■ ABOUT THIS TASK
Search each line below for the word "OthersCall" and list those that contain it.

Stored data entries
┌────────

(** ** Access tokens *)

(** What the JWT library documents: a signed token parses to its claims while
    it is valid, is expired from its [exp] second on, and is made of base64
    and dots. *)
Class JwtLaws := {
  jwt_valid key claims now token :
    jwt_Sign key claims = Ok token ->
    tk_NotBefore claims * time_Second <= now < tk_ExpiresAt claims * time_Second ->
    jwt_Parse key now token = ParsedValid claims;
  jwt_expired key claims now token :
    jwt_Sign key claims = Ok token ->
    tk_NotBefore claims * time_Second <= now -> tk_ExpiresAt claims * time_Second <= now ->
    jwt_Parse key now token = ParsedExpired;
  jwt_text key claims token : jwt_Sign key claims = Ok token -> Split space token = [token]
}.

Lemma Split_bearer token : Split space token = [token] -> Split space ("Bearer " ++s token) = ["Bearer"; token].
Proof. intros Ht. cbn. by rewrite Ht. Qed.

Lemma session_signed env db db' resp :
  (exists email password, Login jm env email password db = (db', Ok resp)) \/
  (exists token, RefreshToken_ jm env token db = (db', Ok resp)) ->
  auth_inv unused unused db ->
  GenerateAccessToken jm (an_clock env) (u_ID (ar_User resp)) (u_Handle (ar_User resp))
    (permission_keys env) = Ok (ar_AccessToken resp).
Proof.
  intros [(email & password & Hl) | (token & Hr)] Hdb.
  - unfold Login in Hl. rewrite bind_ok in Hl. destruct Hl as (d1 & i & _ & Hk).
    rewrite bind_ok in Hk. destruct Hk as (d2 & _ & _ & Hk).
    rewrite bind_ok in Hk. destruct Hk as (d3 & u & _ & Hk).
    rewrite bind_ok in Hk. destruct Hk as (d4 & _ & _ & Hk).
    rewrite bind_ok_unit in Hk. destruct Hk as (d5 & _ & Hk).
    by apply generateAuthResponse_ok in Hk as (_ & _ & -> & ->).
  - unfold RefreshToken_ in Hr. rewrite bind_ok in Hr. destruct Hr as (d1 & [old u] & Hu & Hx).
    apply usable_refresh_token_ok in Hu as (-> & _ & [k Hk] & _).
    rewrite <- (keyed_key _ _ _ (ai_tokens _ _ _ Hdb) _ _ Hk) in Hk.
    by apply exchange_refresh_token_ok in Hx as (_ & _ & _ & -> & _ & ->).
Qed.

(** What the middlewares make of a signed token. *)
Lemma token_read `{JwtLaws} clock user handle permissions token now :
  GenerateAccessToken jm clock user handle permissions = Ok token ->
  NumericDate clock * time_Second <= now ->
  (now < NumericDate (clock + jm_accessTokenDuration jm) * time_Second ->
   AuthMiddleware jm now ("Bearer " ++s token) = Ok (mkAuthContext user handle permissions) /\
   OptionalAuthMiddleware jm now ("Bearer " ++s token)
     = Ok (Some (mkAuthContext user handle permissions))) /\
  (NumericDate (clock + jm_accessTokenDuration jm) * time_Second <= now ->
   AuthMiddleware jm now ("Bearer " ++s token) = Err "invalid or expired token" /\
   OptionalAuthMiddleware jm now ("Bearer " ++s token) = Err "invalid or expired token").
Proof.
  intros Ht Hsigned. unfold GenerateAccessToken in Ht.
  pose proof (Split_bearer _ (jwt_text _ _ _ Ht)) as Hsplit.
  unfold AuthMiddleware, OptionalAuthMiddleware, bearer, ValidateAccessToken.
  rewrite Hsplit. split; intros Hnow.
  - by rewrite (jwt_valid _ _ now _ Ht (conj Hsigned Hnow)).
  - by rewrite (jwt_expired _ _ now _ Ht Hsigned Hnow).
Qed.

(** The access token of a session is its user's identification: from
    when it was signed until it expires, the middlewares take a request that
    bears it for that user, with the handle and exactly the permissions the
    access-control service reported at signing (none when that failed), and
    afterwards they refuse it. *)
Theorem access_tokens_identify_their_user `{JwtLaws} before env db' resp now :
  let db := as_db (serve_all jm frontendURL before empty_auth) in
  let authHeader := "Bearer " ++s ar_AccessToken resp in
  let caller := mkAuthContext (u_ID (ar_User resp)) (u_Handle (ar_User resp)) (permission_keys env) in
  (exists email password, Login jm env email password db = (db', Ok resp)) \/
  (exists token, RefreshToken_ jm env token db = (db', Ok resp)) ->
  NumericDate (an_clock env) * time_Second <= now ->
  (now < NumericDate (an_clock env + jm_accessTokenDuration jm) * time_Second ->
   AuthMiddleware jm now authHeader = Ok caller /\
   OptionalAuthMiddleware jm now authHeader = Ok (Some caller)) /\
  (NumericDate (an_clock env + jm_accessTokenDuration jm) * time_Second <= now ->
   AuthMiddleware jm now authHeader = Err "invalid or expired token" /\
   OptionalAuthMiddleware jm now authHeader = Err "invalid or expired token").
Proof.
  intros db authHeader caller Hs Hsigned.
  pose proof (session_signed _ _ _ _ Hs (reachable_inv jm frontendURL before)) as Ht.
  by apply token_read.
Qed.

(** ** Verification links *)

Lemma GetVerification_ok io h db db' v :
  GetEmailVerificationTokenByHash io h db = (db', Ok v) ->
  db' = db /\ ev_TokenHash v = h /\ exists k, au_verifications db !! k = Some v.
Proof.
  unfold GetEmailVerificationTokenByHash. rewrite statement_ok. intros [_ [= <- Hv]].
  by apply select_one_ok in Hv as [Hv%bool_decide_eq_true Hk].
Qed.

Lemma DeleteVerification_ok io id db db' :
  DeleteEmailVerificationTokenByID io id db = (db', Ok tt) ->
  db' = set_verifications db (delete id (au_verifications db)).
Proof. unfold DeleteEmailVerificationTokenByID. rewrite statement_ok. case_match; naive_solver. Qed.

Lemma CreateVerification_ok io now fresh u hash db db' :
  CreateEmailVerificationToken io now fresh u hash db = (db', Ok tt) ->
  db' = set_verifications db
    (<[fresh := mkEmailVerificationToken fresh u hash now]> (au_verifications db)).
Proof.
  unfold CreateEmailVerificationToken. rewrite statement_ok. unfold failed. intros [_ Hc].
  by repeat case_match; simplify_eq.
Qed.

Lemma UpdateUser_ok io u db db' :
  UpdateUser io u db = (db', Ok tt) -> exists row, au_users db !! u_ID u = Some row /\
    db' = set_users db (<[u_ID u := written_back u row]> (au_users db)).
Proof.
  unfold UpdateUser, failed.
  destruct (update_key_cases (u_ID u) (fun _ => true) (written_back u) (au_users db))
    as [(row & Hrow & _ & ->) | [_ ->]]; intros Hu; repeat case_match; naive_solver.
Qed.

Lemma on_authdb_ok {A} (m : M authdb auth_error A) st st' a :
  on_authdb m st = (st', Ok a) <->
  m (as_db st) = (as_db st', Ok a) /\ as_mail st' = as_mail st.
Proof.
  unfold on_authdb. destruct (m (as_db st)) as [d r], st' as [d' l]; simpl.
  split; [naive_solver |]. by intros [[= -> ->] ->].
Qed.

(** A consumed link is gone and its user is verified. *)
Lemma consume_ok env link db db' :
  auth_inv unused unused db -> consume env link db = (db', Ok tt) ->
  au_verifications db' = delete (ev_ID link) (au_verifications db) /\
  au_tokens db' = au_tokens db /\
  exists user user', au_users db !! ev_UserID link = Some user /\
    u_EmailVerified user' = true /\ (u_EmailVerified user = true -> user' = user) /\
    (u_Email user', u_Handle user', u_Status user') = (u_Email user, u_Handle user, u_Status user) /\
    au_users db' = <[ev_UserID link := user']> (au_users db).
Proof.
  intros Hdb. unfold consume. rewrite bind_ok. intros (d1 & u & Hu & Hk).
  rewrite map_err_ok, GetUserByID_ok in Hu. destruct Hu as (_ & Hu & ->).
  rewrite bind_ok_unit in Hk. destruct Hk as (d2 & Hd & Hk).
  rewrite map_err_ok in Hd. apply DeleteVerification_ok in Hd as ->.
  pose proof (ai_users _ _ _ Hdb _ u Hu) as Hid. destruct (u_EmailVerified u) eqn:Hv.
  - injection Hk as <-. split_and!; [done .. |]. exists u, u. split_and!; try done.
    simpl. by rewrite insert_id.
  - rewrite map_err_ok in Hk. apply UpdateUser_ok in Hk as (row & Hrow & ->). simpl in *.
    split_and!; [done .. |]. exists u, (written_back (verified (an_clock env) u) row).
    rewrite Hid. split_and!; try done. congruence.
Qed.

(** An expired link gives way to a fresh one, which is mailed. *)
Lemma resend_ok env link db db' ev :
  resend frontendURL env link db = (db', Ok ev) ->
  exists plain user, an_token env = Ok plain /\ au_users db !! ev_UserID link = Some user /\
    db' = set_verifications db
      (<[an_db_id env := mkEmailVerificationToken (an_db_id env) (ev_UserID link)
           (hashToken plain) (an_now env)]> (delete (ev_ID link) (au_verifications db))) /\
    ev = mkVerificationEvent (ev_UserID link) (default "" (u_Email user))
      (buildEmailVerificationURL frontendURL plain).
Proof.
  unfold resend. rewrite bind_ok_unit. intros (d1 & Hd & Hk).
  rewrite map_err_ok in Hd. apply DeleteVerification_ok in Hd as ->.
  rewrite bind_ok in Hk. destruct Hk as (d2 & plain & [Ht ->]%random_token_ok & Hk).
  rewrite bind_ok_unit in Hk. destruct Hk as (d3 & Hc & Hk).
  rewrite map_err_ok in Hc. apply CreateVerification_ok in Hc as ->.
  rewrite bind_ok in Hk. destruct Hk as (d4 & u & Hu & [= <- <-]).
  rewrite map_err_ok, GetUserByID_ok in Hu. destruct Hu as (_ & Hu & ->).
  by exists plain, u.
Qed.

(** A link that is not stored verifies nobody. *)
Lemma gone_link_is_refused env token st :
  (forall k v, au_verifications (as_db st) !! k = Some v -> hashToken token <> ev_TokenHash v) ->
  exists e, VerifyEmail frontendURL env token st = (st, Err e) /\
    (an_io env 0%nat = None -> e = Sentinel ErrInvalidVerificationToken).
Proof.
  intros Hgone. unfold VerifyEmail. case_match; [by eexists; split |].
  unfold on_authdb, GetEmailVerificationTokenByHash, statement, failed. mrun. destruct st as [db mail].
  simpl in *. destruct (an_io env 0%nat); [by eexists; split |].
  rewrite select_one_none; [by eexists; split |]. intros k v Hv. apply bool_decide_eq_false. intros E.
  by apply (Hgone k v Hv).
Qed.

(** What a successful verification did. *)
Definition verification_effect env link st st' (outcome : VerifyEmailOutcome) : Prop :=
  match outcome with
  | VerifyEmailOutcomeVerified =>
      an_clock env - ev_CreatedAt link <= emailVerificationTokenTTL /\
      au_verifications (as_db st') = delete (ev_ID link) (au_verifications (as_db st)) /\
      as_mail st' = as_mail st /\
      exists user user', au_users (as_db st) !! ev_UserID link = Some user /\
        u_EmailVerified user' = true /\
        (u_Email user', u_Handle user', u_Status user') = (u_Email user, u_Handle user, u_Status user) /\
        au_users (as_db st') = <[ev_UserID link := user']> (au_users (as_db st))
  | VerifyEmailOutcomeResent =>
      emailVerificationTokenTTL < an_clock env - ev_CreatedAt link /\
      au_users (as_db st') = au_users (as_db st) /\
      exists plain user, an_token env = Ok plain /\ au_users (as_db st) !! ev_UserID link = Some user /\
        au_verifications (as_db st') =
          <[an_db_id env := mkEmailVerificationToken (an_db_id env) (ev_UserID link)
              (hashToken plain) (an_now env)]> (delete (ev_ID link) (au_verifications (as_db st))) /\
        as_mail st' = as_mail st ++
          (if an_delivered env then
             [mkVerificationEvent (ev_UserID link) (default "" (u_Email user))
                (buildEmailVerificationURL frontendURL plain)]
           else [])
  end.

Lemma VerifyEmail_ok env token st st' outcome :
  auth_inv unused unused (as_db st) -> VerifyEmail frontendURL env token st = (st', Ok outcome) ->
  exists link, au_verifications (as_db st) !! ev_ID link = Some link /\
    ev_TokenHash link = hashToken token /\ verification_effect env link st st' outcome.
Proof.
  intros Hdb. unfold VerifyEmail. case_match; [done |]. rewrite bind_ok.
  intros (s1 & link & [Hg Hmail]%on_authdb_ok & Hk). rewrite map_err_ok in Hg.
  apply GetVerification_ok in Hg as (Hs1 & Hhash & k & Hlink).
  rewrite <- (keyed_key _ _ _ (ai_links _ _ _ Hdb) _ _ Hlink) in Hlink.
  exists link. split_and!; [done | done |].
  destruct (Z.ltb_spec emailVerificationTokenTTL (an_clock env - ev_CreatedAt link)).
  - rewrite bind_ok in Hk. destruct Hk as (s2 & ev & [Hr Hm2]%on_authdb_ok & Hk).
    rewrite bind_ok_unit in Hk. destruct Hk as (s3 & Hp & [= <- <-]).
    apply resend_ok in Hr as (plain & user & Ht & Hu & Hs2 & ->). rewrite Hs1 in *.
    injection Hp as <-. simpl. rewrite Hs2, Hm2, Hmail. split_and!; [done | done |].
    exists plain, user. split_and!; try done. destruct (an_delivered env); [done |].
    by rewrite app_nil_r.
  - rewrite bind_ok_unit in Hk. destruct Hk as (s2 & [Hc Hm2]%on_authdb_ok & [= <- <-]).
    rewrite Hs1 in *. apply consume_ok in Hc as (Hv & _ & user & user' & ? & ? & _ & ? & ?); [| done].
    split_and!; [done | done | congruence |]. by exists user, user'.
Qed.
Definition happens (e : web_event) (b : browser) : browser :=
  match e with
  | OthersCall c => mkBrowser (serve jm frontendURL c (br_auth b)) (br_jar b) (br_spent b)
  | BrowserAsks env req =>
      let '(st, r) := reply_of env req b in
      mkBrowser st (keep_cookie (an_clock env) (br_jar b) r.2) (spent_by env req b r ++ br_spent b)
  end.

Fixpoint browse (es : list web_event) (b : browser) : browser :=
  match es with
  | [] => b
  | e :: es => browse es (happens e b)
  end.

Definition new_browser : browser := mkBrowser empty_auth None [].

(** Random tokens do not repeat the cookies that were handed in before. *)
Definition spent_hash (b : browser) (h : string) : Prop := h ∈ hashToken <$> br_spent b.

Definition draws_anew (e : web_event) (b : browser) : Prop :=
  match e with
  | BrowserAsks env _ => draws_outside (spent_hash b) env
  | OthersCall c => avoids (spent_hash b) c
  end.

Fixpoint all_anew (es : list web_event) (b : browser) : Prop :=
  match es with
  | [] => True
  | e :: es => draws_anew e b /\ all_anew es (happens e b)
  end.

(** ** The replies *)

Lemma calling_reply {A} (call : M auth auth_error A) ok err st st' r :
  calling call ok err st = (st', r) ->
  (exists a, call st = (st', Ok a) /\ r = ok a) \/
  (exists e, call st = (st', Err e) /\ r = plain_reply (err e)).
Proof. unfold calling. destruct (call st) as [s [a | e]]; intros [= <- <-]; eauto. Qed.

(** An error answer is no success. *)
Lemma login_error_status e : 400 <= resp_status (login_error e).
Proof. unfold login_error. by repeat apply error_case_status. Qed.

Lemma refresh_error_status e : 400 <= resp_status (refresh_error e).
Proof. unfold refresh_error. by repeat apply error_case_status. Qed.

Lemma on_authdb_err {A} (m : M authdb auth_error A) st st' e :
  on_authdb m st = (st', Err e) -> m (as_db st) = (as_db st', Err e) /\ as_mail st' = as_mail st.
Proof. unfold on_authdb. destruct (m (as_db st)). by intros [= <- ->]. Qed.

Lemma renewal_reply env t st st' r :
  t <> "" -> RefreshToken_handler jm secureCookies env (Some t) st = (st', r) ->
  (exists resp, RefreshToken_ jm env t (as_db st) = (as_db st', Ok resp) /\
     as_mail st' = as_mail st /\ r = session_reply secureCookies resp) \/
  (exists e, RefreshToken_ jm env t (as_db st) = (as_db st', Err e) /\
     as_mail st' = as_mail st /\ r = plain_reply (refresh_error e)).
Proof.
  unfold RefreshToken_handler, required. simpl. intros Ht. rewrite bool_decide_eq_false_2 by done.
  intros [(resp & [? ?]%on_authdb_ok & ->) | (e & [? ?]%on_authdb_err & ->)]%calling_reply; eauto.
Qed.

Lemma logout_reply env t st st' r :
  t <> "" -> Logout_handler secureCookies env (Some t) st = (st', r) ->
  (Logout env t (as_db st) = (as_db st', Ok tt) /\
     r = (RespondJSON StatusOK (AuthMessage "logged out successfully"),
          Some (clearRefreshTokenCookie secureCookies))) \/
  (exists e, r = plain_reply (internal "failed to logout" e)).
Proof.
  unfold Logout_handler, required. simpl. intros Ht. rewrite bool_decide_eq_false_2 by done.
  intros [([] & [? ?]%on_authdb_ok & ->) | (e & _ & ->)]%calling_reply; eauto.
Qed.

(** The cookie of a session holds the token that was drawn. *)
Lemma Login_token env email password db db' resp :
  Login jm env email password db = (db', Ok resp) -> an_token env = Ok (ar_RefreshToken resp).
Proof.
  unfold Login, generateAuthResponse. rewrite bind_ok. intros (d1 & i & _ & Hk).
  rewrite bind_ok in Hk. destruct Hk as (d2 & _ & _ & Hk).
  rewrite bind_ok in Hk. destruct Hk as (d3 & u & _ & Hk).
  rewrite bind_ok in Hk. destruct Hk as (d4 & _ & _ & Hk).
  rewrite bind_ok_unit in Hk. destruct Hk as (d5 & _ & Hk).
  rewrite bind_ok in Hk. destruct Hk as (d6 & a & _ & Hk).
  rewrite bind_ok in Hk. destruct Hk as (d7 & t & [Ht _]%random_token_ok & Hk).
  rewrite bind_ok_unit in Hk. by destruct Hk as (d8 & _ & [= <- <-]).
Qed.

Lemma RefreshToken_token us ul env token db db' resp :
  auth_inv us ul db -> RefreshToken_ jm env token db = (db', Ok resp) ->
  an_token env = Ok (ar_RefreshToken resp) /\ hashToken (ar_RefreshToken resp) <> hashToken token.
Proof.
  intros Hdb Hr. unfold RefreshToken_ in Hr. rewrite bind_ok in Hr.
  destruct Hr as (d1 & [old u] & (-> & Hh & [k Hk] & _)%usable_refresh_token_ok & Hx). simpl in *.
  rewrite <- (keyed_key _ _ _ (ai_tokens _ _ _ Hdb) _ _ Hk) in Hk.
  apply exchange_refresh_token_ok in Hx as (_ & Hne & _ & _ & Ht & _); [| done]. by rewrite <- Hh.
Qed.

(** ** What has been handed in is dead *)

Lemma calling_keeps {A} (P : auth -> Prop) (call : M auth auth_error A) ok err st :
  keeps P call -> P st -> P (calling call ok err st).1.
Proof. intros Hc Hst. unfold calling. specialize (Hc st Hst). by destruct (call st). Qed.

(** Each request keeps the invariant of the tables. *)
Lemma serve_auth_keeps us ul env cookie req st :
  draws_outside (fun h => us h \/ ul h) env -> auth_inv us ul (as_db st) ->
  auth_inv us ul (as_db (serve_auth jm frontendURL secureCookies env cookie req st).1).
Proof.
  intros Hd Hst. set (P := fun st => auth_inv us ul (as_db st)). change (P st) in Hst.
  change (P (serve_auth jm frontendURL secureCookies env cookie req st).1).
  destruct req as [[] | [] | | | [] | h]; simpl;
    unfold Register_handler, Login_handler, RefreshToken_handler, Logout_handler, VerifyEmail_handler,
      GetCurrentUser_handler, decoded, required; repeat case_match; try done; apply calling_keeps; try done.
  - by apply Register_keeps.
  - by apply keeps_on_authdb, Login_keeps.
  - by apply keeps_on_authdb, RefreshToken_keeps.
  - by apply keeps_on_authdb, Logout_keeps.
  - by apply VerifyEmail_keeps.
  - apply keeps_on_authdb. eauto with capstone.
Qed.

(** The value that is kept. *)
Definition kept_value (held : option string) (set : option Cookie) : option string :=
  match set with
  | None => held
  | Some c => if ck_MaxAge c <? 0 then None else Some (ck_Value c)
  end.

Lemma keep_cookie_value now held set : fst <$> keep_cookie now held set = kept_value (fst <$> held) set.
Proof. destruct set as [c |]; [| done]. simpl. by destruct (ck_MaxAge c <? 0). Qed.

└────────

■ THE ANSWER
  | OthersCall c => mkBrowser (serve jm frontendURL c (br_auth b)) (br_jar b) (br_spent b)
  | OthersCall c => avoids (spent_hash b) c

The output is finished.